Tales of Triumph
Discussing Crohn’s Disease – It’s Inevitable.
The biggest challenge I’ve faced with Crohn’s disease is talking about it with friends, family, and coworkers. They all know something is wrong and they want to show support, yet it’s the last thing I want to discuss. They ask me, “You look so thin; is everything okay? Why don’t you come out for dinner? You can’t drink beer – are you on some kind of a cleanse?” Like many patients with other diseases, I feel tired and unwell. All I want is for it to go away. None of the Crohn’s disease-related symptoms are pretty or pleasant to chat about.
To communicate with others, I make analogies to something that they can relate to – “I have Crohn’s disease. It’s like having the flu. You feel exhausted, antisocial, and unwell.” Or, “It’s like having food poisoning for weeks on end, multiple times a year. Your body rejects any food or drink that you ingest – even water sometimes! After a few days of having a flare, you begin to feel fatigued and grumpy.” Once my friends and family understand more about what it is I am facing, then I can spend less energy on explaining it and more energy on coping with the disease.

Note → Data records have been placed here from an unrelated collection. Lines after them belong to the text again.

(** * Timing clusters, modulation guess and RfRaw encoding of rtl_433_rabbitmq

    A shallow embedding of the algorithmic core of two scripts,

    - [pulse_data_analyzer.py]: class [PulseDataAnalyzer] with
      [_create_histogram], [_guess_modulation], [_suggest_flex_decoder];
    - [rabbitmq_to_triq.py]: [create_histogram], [find_timing_bin_index],
      [generate_rfraw_from_rabbitmq].

    Numbers.  Durations and counts are Python [int]s: [Z].  Bin means are
    Python [float]s, that is IEEE 754 binary64 numbers.  A float is
    embedded as the rational it denotes, and the tolerance test and the
    update of the running mean round as the code does, operation by
    operation ([rnd] below: to the nearest binary64 number, ties to the
    even mantissa).  The rounding decides which values are merged: on
    [50, 52, 53, 62] the code keeps 62 apart from the bin of mean
    51.666666666666664, where exact arithmetic meets a tie and merges it
    (lemma [rounding_decides_the_bins]).

    Two things are left out.  The exponent of [rnd] is not bounded, so
    overflow to infinity and subnormal numbers are not modelled.  And past
    the histogram, the conversions to microseconds ([to_us], [mean * to_us]
    and the widths derived from them) are exact rationals, [int(x)]
    truncating the exact product; the statements about them are relative
    to the bins, or evaluated where each product is a binary64 number.

    Printing is not modelled: a function that only prints returns here the
    values it prints. *)

From Stdlib Require Import ZArith QArith Qabs Qminmax Qround Qpower Qreduction Lqa Lia.
From Stdlib Require Import List Bool String Ascii Sorted Permutation.
From stdpp Require Import base list.

Local Open Scope Z_scope.

(* ------------------------------------------------------------------ *)
(** ** Bins *)

(** A bin is the 4-tuple [(mean, count, min, max)] of the source; the
    projections are the tuple indices 0..3. *)
Record bin : Type := Bin {
  mean : Q;      (* x[0] *)
  count : Z;     (* x[1] *)
  bmin : Z;      (* x[2] *)
  bmax : Z       (* x[3] *)
}.

(** An [int] [n] where a number is expected: the number [n] itself. *)
Definition fl (n : Z) : Q := inject_Z n.

(* ------------------------------------------------------------------ *)
(** ** Binary64 arithmetic *)

(** [floor(log2 x)] of a positive [x]: the difference of the bit lengths
    of numerator and denominator, or one less. *)
Definition ilog2 (x : Q) : Z :=
  let a := Z.log2 (Qnum x) in
  let b := Z.log2 (Zpos (Qden x)) in
  if 2 ^ a * Zpos (Qden x) <=? Qnum x * 2 ^ b then a - b else a - b - 1.

(** The integer nearest to [x]; of two equally near ones, the even one. *)
Definition rni (x : Q) : Z :=
  let f := Qfloor x in
  match (x - inject_Z f ?= 1 # 2)%Q with
  | Lt => f
  | Gt => f + 1
  | Eq => if Z.even f then f else f + 1
  end.

(** [x] rounded to binary64: the nearest number [q * 2^e] with a mantissa
    [q] of 53 bits, ties to the even mantissa.  This is what [float(n)]
    does to an [int] and what every operation on floats does to its exact
    result. *)
Definition rnd (x : Q) : Q :=
  if Qeq_bool x 0 then 0%Q
  else
    let e := ilog2 (Qabs x) - 52 in
    Qred (inject_Z (rni (x / 2 ^ e)) * 2 ^ e).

The Emotional Impact of Crohn’s Disease
Lately I’ve begun to realize the emotional wear and tear Crohn’s disease has on me. The physical effects are pretty clear: significant weight loss, exhaustion, fatigue, horrible cramps, flu-like achiness, dehydration – the list goes on. But it’s the emotional effects that creep up and begin to have a strong impact on my life: lack of desire to socialize or go out for some exercise, moodiness, worrying about going on a vacation and having access to a washroom within minutes. That two-hour bus ride to the Mexican ruins doesn’t sound too appealing if your stomach is rumbling. Or how about being excited for days about a beautiful forecast for the weekend and how it will make for a great day at the beach, only to wake up on Saturday feeling physically horrible and having to stay home all day? That’s not exactly the way you want to relax and rejuvenate on the weekend.
How I Cope
I’m learning to slow down and rest more. I am also constantly finding new ways to keep my energy and interest levels up. I’ve become more flexible with planning my time and I’ve found new interests. If I can’t go out for lunch with a friend, then I catch up with them by phone on a day when I feel energized. If I can’t go for a workout, then there’s no need to sweat it; I make sure there’s a great book to dig into. If I know I can’t have an ice cream sundae for dessert, then I find something I like and can eat, like applesauce with cinnamon. Lately I’ve been making applesauce with different types of apples and devouring gallons of it. Yum! You can find joy in life, no matter how tough it gets. Your lifestyle will change because of this disease, but your passion for life doesn’t have to.